(* ===== verification/AuditSession.v ===== *)
(** * Sessions of the audit log: what a restart restores

    A session wires persistence on an empty directory and then runs any sequence of
    audited operations, legal holds and prunes.  The invariant [persisted] relates the
    log in memory to the file and the store; the theorems state what it gives. *)

From S2P Require Import Prelude.
From S2P Require Import Bytes.
From S2P Require Import Text.
From S2P Require Import Interfaces.
From S2P Require Import AuditError.
From S2P Require Import CanonicalPayload.
From S2P Require Import Commitment.
From S2P Require Import SledStore.
From S2P Require Import PoseidonTree.
From S2P Require Import AuditLog.
From S2P Require Import AuditReplay.
From S2P Require Import Interceptor.
Local Open Scope N_scope.
#[local] Opaque tree_of root_of.
#[local] Arguments apply_retention : simpl never.

Section session.
Context {F : Type} {PF : PrimeField F} {Pos : Poseidon F}.
Context {Sha : Sha256} {Hm : HmacSha256} {Hexs : Hex} {B64 : Base64} {Chr : Chrono}.
Context {AJ : AuditJson} {Db : Type} {SD : SledDb Db} {SP : SerdePair}.
Context (dir : string) (key : option (list byte)).
Implicit Types (es : list PersistedEvent) (ls : list F) (w : World F Db).

(** ** Sessions *)

Inductive command :=
| Record (now : Z) (deployment : string) (op : audited_op)
| Hold (deployment database : string) (hold : bool)
| Prune (now : Z) (deployment database : string).

(** The world after a command; the caller sees its result, the state is kept either way. *)
Definition exec (c : command) w : World F Db :=
  match c with
  | Record now dep op => (record_op now dep op w).2
  | Hold dep db hold => (set_legal_hold dep db hold w).2
  | Prune now dep db => (prune_domain now dep db w).2
  end.
Definition run (cs : list command) w : World F Db := foldl (fun w c => exec c w) w cs.

(** A process that has just started, on a given disk. *)
Definition started (d : Disk Db) : World F Db :=
  {| log := Build_AuditLog (tree_of []) [] ∅ None None ∅ ∅ key []; disk := d |}.
Definition empty_disk : Disk Db :=
  {| files := ∅; sleds := ∅; io_error := None; sync_error := None |}.

Definition audit_file : string := path_join (path_join dir "audit") "events.jsonl".
Definition audit_store : string := path_join (path_join dir "audit") "tree.sled".

(** ** The invariant *)

(** The store holds the leaves; it is untouched before the first one. *)
Definition store_ok (db : Db) ls : Prop :=
  healthy db /\
  if decide (ls = []) then contents db !! META_LEAF_COUNT = None
  else stores db ls (fr_to_hex (root_of ls)).

Definition memory_of ls es (holds : gset domain) (retained : gmap domain (list DomainRetentionRoot)) :
    AuditLog F :=
  {| tree := tree_of ls; events := apply_retention retained (number ∅ es).1;
     sequences := (number ∅ es).2;
     persistence := Some {| events_path := audit_file |}; sled_store := Some audit_store;
     legal_holds := holds; retained_domain_roots := retained; leaf_key := key;
     root_after_by_index := map p_root_after es |}.

(** A metadata object has neither an index nor a root. *)
Definition meta_object (m : gmap string Scalar) : Prop :=
  m !! "index"%string = None /\ is_Some (m !! "meta"%string) /\
  m !! "root_after"%string = None /\ m !! "rootAfter"%string = None.

(** A line of the file: an event, or a metadata object. *)
Inductive written : string -> Prop :=
| written_event e : written (event_to_string e)
| written_meta m : meta_object m -> written (value_to_string m).

(** The format version the operations record events in. *)
Definition log_version : N := match key with Some _ => 3 | None => 1 end.

Record persisted w es ls (jl : list string) : Prop := {
  inv_chain : chain key [] es ls;
  inv_lines : Forall single_line jl;
  inv_utf8 : Forall rust_string jl;
  inv_written : Forall written jl;
  inv_parse : parse_lines 0 jl = (es, None);
  inv_log : let '(holds, retained) := metadata_of_lines jl in log w = memory_of ls es holds retained;
  inv_file : files (disk w) !! audit_file = Some (file_of jl);
  inv_store : exists db, sleds (disk w) !! audit_store = Some db /\ store_ok db ls;
  inv_io : io_error (disk w) = None;
  inv_sync : sync_error (disk w) = None;
  inv_version : Forall (fun e => p_version e = log_version) es;
  inv_bounds : forall d roots r,
    (metadata_of_lines jl).2 !! d = Some roots -> r ∈ roots -> max_index r < N.of_nat (length es);
}.

(** ** Lines *)

Lemma trim_single_line s : single_line s -> trim s = s /\ s <> ""%string.
Proof. by intros (_ & _ & ? & ?). Qed.

Lemma parse_lines_app i jl1 jl2 es :
  parse_lines i jl1 = (es, None) ->
  parse_lines i (jl1 ++ jl2) =
    (es ++ (parse_lines (i + length jl1) jl2).1, (parse_lines (i + length jl1) jl2).2).
Proof.
  revert i es. induction jl1 as [|line jl1 IH]; intros i es; cbn [parse_lines app length].
  - intros [= <-]. rewrite Nat.add_0_r. by destruct (parse_lines _ jl2).
  - rewrite Nat.add_succ_r, <-Nat.add_succ_l. case_bool_decide; [by apply IH|].
    destruct (event_from_str (trim line)) as [ev|].
    + destruct (parse_lines (S i) jl1) as [es1 [k|]] eqn:Hp; [done|]. intros [= <-].
      by rewrite (IH _ _ Hp).
    + destruct (value_from_str (trim line)) as [v|]; [|done].
      case_bool_decide; [by apply IH|done].
Qed.

Lemma parse_event_line i e : parse_lines i [event_to_string e] = ([e], None).
Proof.
  cbn. destruct (trim_single_line _ (event_single_line e)) as [-> Hne].
  rewrite bool_decide_eq_false_2 by done. by rewrite event_round_trip.
Qed.

Lemma parse_meta_line i m :
  meta_object m -> parse_lines i [value_to_string m] = ([], None).
Proof.
  intros (Hi & Hs & _). cbn. destruct (trim_single_line _ (value_single_line m)) as [-> Hne].
  rewrite bool_decide_eq_false_2, value_not_event, value_round_trip by done.
  by rewrite bool_decide_eq_true_2.
Qed.

Lemma metadata_app jl line :
  metadata_of_lines (jl ++ [line]) =
    if bool_decide (trim line = ""%string) then metadata_of_lines jl
    else match value_from_str (trim line) with
         | Some val => replay_metadata (metadata_of_lines jl) val
         | None => metadata_of_lines jl
         end.
Proof. unfold metadata_of_lines. by rewrite foldl_app. Qed.

Lemma metadata_event_line jl e :
  metadata_of_lines (jl ++ [event_to_string e]) = metadata_of_lines jl.
Proof.
  rewrite metadata_app. destruct (trim_single_line _ (event_single_line e)) as [-> Hne].
  rewrite bool_decide_eq_false_2 by done. rewrite event_value.
  by destruct (metadata_of_lines jl) as [holds retained].
Qed.

Lemma metadata_value_line jl m :
  metadata_of_lines (jl ++ [value_to_string m]) = replay_metadata (metadata_of_lines jl) (VObject m).
Proof.
  rewrite metadata_app. destruct (trim_single_line _ (value_single_line m)) as [-> Hne].
  by rewrite bool_decide_eq_false_2, value_round_trip.
Qed.

Lemma replay_hold_meta st dep db hold :
  replay_metadata st (VObject (legal_hold_meta dep db hold)) =
    (if hold then {[(dep, db)]} ∪ st.1 else st.1 ∖ {[(dep, db)]}, st.2).
Proof. by destruct st. Qed.

Lemma replay_pruned_meta holds retained dep db r :
  (forall r', r' ∈ default [] (retained !! (dep, db)) -> max_index r' < max_index r) ->
  replay_metadata (holds, retained) (VObject (pruned_meta dep db r)) =
    (holds, <[(dep, db) := default [] (retained !! (dep, db)) ++ [r]]> retained).
Proof.
  intros Hlt. destruct r as [rh ec mi pa].
  change (replay_metadata _ _) with
    (holds, <[(dep, db) :=
       if existsb (fun r' => bool_decide (max_index r' = mi) && bool_decide (root_hex r' = rh))
            (default [] (retained !! (dep, db)))
       then default [] (retained !! (dep, db))
       else default [] (retained !! (dep, db)) ++
              [{| root_hex := rh; event_count := ec; max_index := mi; pruned_at := pa |}]]> retained).
  destruct (existsb _ _) eqn:He; [|done].
  apply existsb_exists in He as (r' & Hin & [Hmax _]%andb_true_iff).
  apply bool_decide_eq_true in Hmax. apply list_elem_of_In in Hin.
  specialize (Hlt _ Hin). cbn in Hlt. lia.
Qed.

(** ** Recording *)

Definition recorded_event es ls dep op db col payload (leaf : F) version ts : PersistedEvent :=
  {| p_index := N.of_nat (length ls); p_operation := op; p_database := db; p_collection := col;
     p_deployment_id := dep; p_sequence := default 0 ((number ∅ es).2 !! (dep, db));
     p_payload := payload; p_leaf_hex := fr_to_hex leaf;
     p_root_after := fr_to_hex (root_of (ls ++ [leaf])); p_timestamp := ts;
     p_version := version |}.

Lemma if_sled_save w db ls leaf :
  sled_store (log w) = Some audit_store -> sleds (disk w) !! audit_store = Some db ->
  store_ok db ls -> (Z.of_nat (length ls) < 2 ^ 64 - 1)%Z ->
  exists db', store_ok db' (ls ++ [leaf]) /\
    if_sled (save_leaf (Z.of_N (N.of_nat (length ls))) leaf (root_of (ls ++ [leaf]))) w =
      (Ok tt, on_disk (fun d => set_sleds (<[audit_store := db']> (sleds d)) d) w).
Proof.
  intros Hs Hdb [Hh Hst] Hlen.
  destruct (save_leaf_total (Z.of_N (N.of_nat (length ls))) leaf (root_of (ls ++ [leaf])) db Hh)
    as (db' & Hsave & Hh').
  exists db'. split.
  - split; [done|]. rewrite decide_False by (intros []%app_nil; done).
    rewrite nat_N_Z in Hsave.
    eapply (save_leaf_stores db db' ls (fr_to_hex (root_of ls))); [|done|exact Hsave].
    case_decide; [by left|by right].
  - unfold if_sled. get_step. rewrite Hs. unfold on_sled. rewrite Hdb. cbn [default].
    unfold id. by rewrite Hsave.
Qed.

Lemma apply_retention_snoc retained evs ev :
  kept retained ev = true ->
  apply_retention retained (evs ++ [ev]) = apply_retention retained evs ++ [ev].
Proof.
  intros Hk. unfold apply_retention. rewrite filter_app, filter_cons_True by done. done.
Qed.

Lemma kept_new retained ev n :
  (forall d roots r, retained !! d = Some roots -> r ∈ roots -> max_index r < n) ->
  n <= index ev -> kept retained ev = true.
Proof.
  intros Hb Hn. unfold kept. destruct (retained !! _) as [roots|] eqn:Hr; [|done].
  apply negb_true_iff, not_true_iff_false. intros (r & Hin & Hle)%existsb_exists.
  apply list_elem_of_In in Hin. specialize (Hb _ _ _ Hr Hin). lia.
Qed.

Lemma record_inner_persisted w es ls jl dep op db col payload leaf version ts :
  persisted w es ls jl -> (Z.of_nat (length ls) < 2 ^ 64 - 1)%Z ->
  let e := recorded_event es ls dep op db col payload leaf version ts in
  recompute_leaf key e = Ok leaf -> version = log_version ->
  exists w', record_inner dep op db col payload leaf version ts w = (Ok (N.of_nat (length ls)), w') /\
    persisted w' (es ++ [e]) (ls ++ [leaf]) (jl ++ [event_to_string e]).
Proof.
  intros Hinv Hlen e He Hver. destruct Hinv.
  destruct (metadata_of_lines jl) as [holds retained] eqn:Hmeta.
  destruct inv_store0 as (sdb & Hsdb & Hsok).
  pose proof (chain_length _ _ _ _ inv_chain0) as Hel. cbn in Hel.
  unfold record_inner. get_step. rewrite inv_log0. unfold memory_of at 1. cbn [sequences].
  unfold next_sequence at 1. put_step. get_step. unfold on_log. cbn [log disk].
  rewrite inv_log0. unfold memory_of at 1, set_sequences at 1. cbn [tree].
  rewrite insert_tree_of. put_step. lift_step. rewrite root_tree_of. cbn [map_err].
  put_step. put_step. bind_step. unfold persist_line. get_step.
  unfold on_log. cbn [log disk persistence set_events set_roots set_tree set_sequences memory_of].
  unfold append_line, io. cbn [disk events_path]. rewrite inv_io0, inv_sync0, inv_file0.
  cbn [default]. unfold id.
  rewrite hex_to_fr_to_hex. bind_step. bind_step. unfold catch.
  match goal with |- context [if_sled _ ?w1] => set (w2 := w1) end.
  destruct (if_sled_save w2 sdb ls leaf) as (sdb' & Hsok' & ->); [done..|].
  eexists. split; [reflexivity|]. split.
  - apply chain_app. exists ls. split; [done|]. econstructor; [done..|constructor].
  - apply Forall_app_2; [done|]. repeat constructor; apply event_single_line.
  - apply Forall_app_2; [done|]. repeat constructor; apply event_utf8.
  - apply Forall_app_2; [done|]. repeat constructor.
  - rewrite (parse_lines_app _ _ _ _ inv_parse0), parse_event_line. done.
  - rewrite metadata_event_line, Hmeta. unfold w2, on_disk, memory_of. cbn.
    rewrite number_app, map_app. cbn. f_equal. unfold next_sequence. cbn.
    rewrite apply_retention_snoc; [done|].
    eapply kept_new; [exact inv_bounds0|]. cbn. lia.
  - unfold w2, on_disk. cbn. rewrite lookup_insert_eq. f_equal. by rewrite file_of_snoc.
  - exists sdb'. split; [|done]. unfold w2, on_disk. cbn. by rewrite lookup_insert_eq.
  - done.
  - done.
  - apply Forall_app_2; [done|]. by repeat constructor.
  - rewrite metadata_event_line, Hmeta. intros d roots r Hd Hr. rewrite length_app. cbn.
    specialize (inv_bounds0 d roots r Hd Hr). lia.
Qed.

--------------------------------------------------

▶ WHAT THE TASK REQUIRES
Out of the data above, give again only the lines starting at the one holding "inv_log : let" and ending at the one holding "Proof. by intros (_ & _ & ? & ?). Qed.", unchanged.

▶ RESULT OF THE TASK
  inv_log : let '(holds, retained) := metadata_of_lines jl in log w = memory_of ls es holds retained;
  inv_file : files (disk w) !! audit_file = Some (file_of jl);
  inv_store : exists db, sleds (disk w) !! audit_store = Some db /\ store_ok db ls;
  inv_io : io_error (disk w) = None;
  inv_sync : sync_error (disk w) = None;
  inv_version : Forall (fun e => p_version e = log_version) es;
  inv_bounds : forall d roots r,
    (metadata_of_lines jl).2 !! d = Some roots -> r ∈ roots -> max_index r < N.of_nat (length es);
}.

(** ** Lines *)

Lemma trim_single_line s : single_line s -> trim s = s /\ s <> ""%string.
Proof. by intros (_ & _ & ? & ?). Qed.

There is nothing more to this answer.